When to Apply for a Loan Modification

When to Apply for a Loan Modification thumbnail
You might receive a loan modification from your lender.

A mortgage crisis and other accumulated debt may cause you to lose sleep at night. When you are unsure of the best financial remedies, you need to get some help. For any concern that you have about making your mortgage payment, you should immediately place a call to your lender to discuss your situation and available options.

  1. Payment Increase

    • Payment increases may result from an adjustable-rate mortgage. Some loan products can adjust monthly, such as an option ARM, quarterly or annually. A higher interest rate will increase your mortgage payment, and subsequent rate adjustments could reduce your ability to afford your home. Most lenders will send a notice that informs you of interest rate changes.
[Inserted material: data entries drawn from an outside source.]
(* ===== verification/Recovery.v ===== *)
(** Starting a node (crates/node/runner/src/runner.rs and commit_marker.rs):
    the commit marker, the recovery of the ledger from the archives of
    finalized blocks, the caches it fills, and the handlers of gossiped and
    submitted transactions.  The archives of commonware are given by what they
    return; logging and task spawning are left out. *)
From S2P Require Import Prelude Bytes TxTypes SenderQueue Pool StateDb Validator Changes StateRoot.
From S2P Require Import Executor Execute Layers Codec Block Snapshots QmdbLedger Chain Ledger.
From S2P Require Import LedgerSteps NodeState App AppProps Indexer Reporters Finality.

(** ** The commit marker (commit_marker.rs)

    A file is its characters as scalar values. *)

Definition hex_digit (n : Z) : Z := if n <? 10 then 48 + n else 87 + n.
Definition hex_encode (l : bytes) : list Z := l ≫= fun b => [hex_digit (b `div` 16); hex_digit (b `mod` 16)].

Definition hex_value (c : Z) : option Z :=
  if (48 <=? c) && (c <=? 57) then Some (c - 48)
  else if (97 <=? c) && (c <=? 102) then Some (c - 87)
  else if (65 <=? c) && (c <=? 70) then Some (c - 55)
  else None.

Fixpoint hex_decode (l : list Z) : option bytes :=
  match l with
  | [] => Some []
  | [_] => None
  | h :: l :: rest =>
      h ← hex_value h; l ← hex_value l; rest ← hex_decode rest; Some (h * 16 + l :: rest)
  end.

(** [char::is_whitespace]. *)
Definition is_whitespace (c : Z) : bool :=
  ((9 <=? c) && (c <=? 13)) || (c =? 32) || (c =? 133) || (c =? 160) || (c =? 5760)
  || ((8192 <=? c) && (c <=? 8202)) || (c =? 8232) || (c =? 8233) || (c =? 8239) || (c =? 8287)
  || (c =? 12288).

Fixpoint trim_start (l : list Z) : list Z :=
  match l with
  | [] => []
  | c :: l' => if is_whitespace c then trim_start l' else l
  end.
Definition trim (l : list Z) : list Z := reverse (trim_start (reverse (trim_start l))).

(** The content that [write_commit_marker] renames into place. *)
Definition write_commit_marker (d : Digest) : list Z := hex_encode (be_bytes 32 d) ++ [10].

(** [read_commit_marker]; [None] is a file that is missing or unreadable. *)
Definition read_commit_marker (file : option (list Z)) : option Digest :=
  content ← file;
  let hex_str := trim content in
  if negb (len hex_str =? 64) then None else be_value <$> hex_decode hex_str.

(** ** Configuration *)

Definition DEFAULT_CHECKPOINT_INTERVAL : u64 := 256.

(** [str::parse::<u64>]. *)
Fixpoint parse_digits (acc : Z) (l : list Z) : option Z :=
  match l with
  | [] => Some acc
  | c :: l =>
      if (48 <=? c) && (c <=? 57) then
        let acc := acc * 10 + (c - 48) in if acc <=? u64_max then parse_digits acc l else None
      else None
  end.
Definition parse_u64 (l : list Z) : option u64 :=
  match l with
  | [] => None
  | c :: l' => if c =? 43 then (if bool_decide (l' = []) then None else parse_digits 0 l')
               else parse_digits 0 l
  end.

Definition checkpoint_interval (var : option (list Z)) : u64 :=
  default DEFAULT_CHECKPOINT_INTERVAL
    (v ← var; n ← parse_u64 v; if 0 <? n then Some n else None).

(** ** The block index at the start *)

Definition EMPTY_ROOT_HASH : B256 :=
  0x56e81f171bcc55a6ff8345e692c0f86e5b48e01b996cadc001622fb5e363b421.

Inductive RecoveryError : Type :=
| LoadFinalization (height : u64)
| LoadBlock (height : u64)
| UnknownMarker (marker : Digest) (head_height : u64)
| MissingParent (height : u64)
| ReplayFailed (height : u64) (e : ExecutionError)
| ReplayRootFailed (height : u64) (e : LedgerError)
| ReplayRootMismatch (height : u64) (expected computed : B256).

(** An archive: its ranges and what it returns for a height. *)
Record Archive (V : Type) := mkArchive {
  arc_ranges : list (u64 * u64);
  arc_get : u64 -> result (option V) unit;
}.
Arguments mkArchive {V}.
Arguments arc_ranges {V}.
Arguments arc_get {V}.

Section recovery.
Context `{EXT : !External} `{CD : !Codec} `{SH : !Sha256}.
Context {E H : Type} `{DB : !LedgerDb H} `{BE : !BlockExecutor E (OverlayState H)}.

Notation Service := (LedgerService (H := H)).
You should contact your lender after reviewing your new payment requirement to discuss a loan modification for terms that you can manage.

    Excessive Debt

    • If you are under financial pressure due to excessive debt, you may benefit from a counseling session with local experts. A housing counselor might present several options to help you obtain financial relief. Counselors who are recommended by the U.S. Department of Housing and Urban Development may seek government-sponsored programs for which you qualify or seek other resolutions from your loan servicer to help ease your mortgage payment. You can speak with your mortgage lender about your debt and apply for programs that might modify your loan terms.

    Reduced Earnings

    • Reduced earnings could certainly present financial hardships for families who maintain a fairly strict budget. Reduced hours at work or the elimination of your spouse's job would lower your household income. Call your lender before your mortgage payment or other bills fall too far behind. You will need to explain your reason for requesting a loan modification. Write a letter that provides an overview of your financial situation. Provide proof of your spouse's reduced earnings, as well as documentation to reflect job loss, such as unemployment documentation or a final pay stub.

    Loss of Income

    • A job loss or scenario that leaves you temporarily laid off can result in a loss of income. You should call your mortgage lender to discuss loan modification options for unemployed individuals. Your lender may suspend your current mortgage payment for three to six months or reduce your mortgage payment to a level that is manageable, based on your unemployment compensation or severance pay.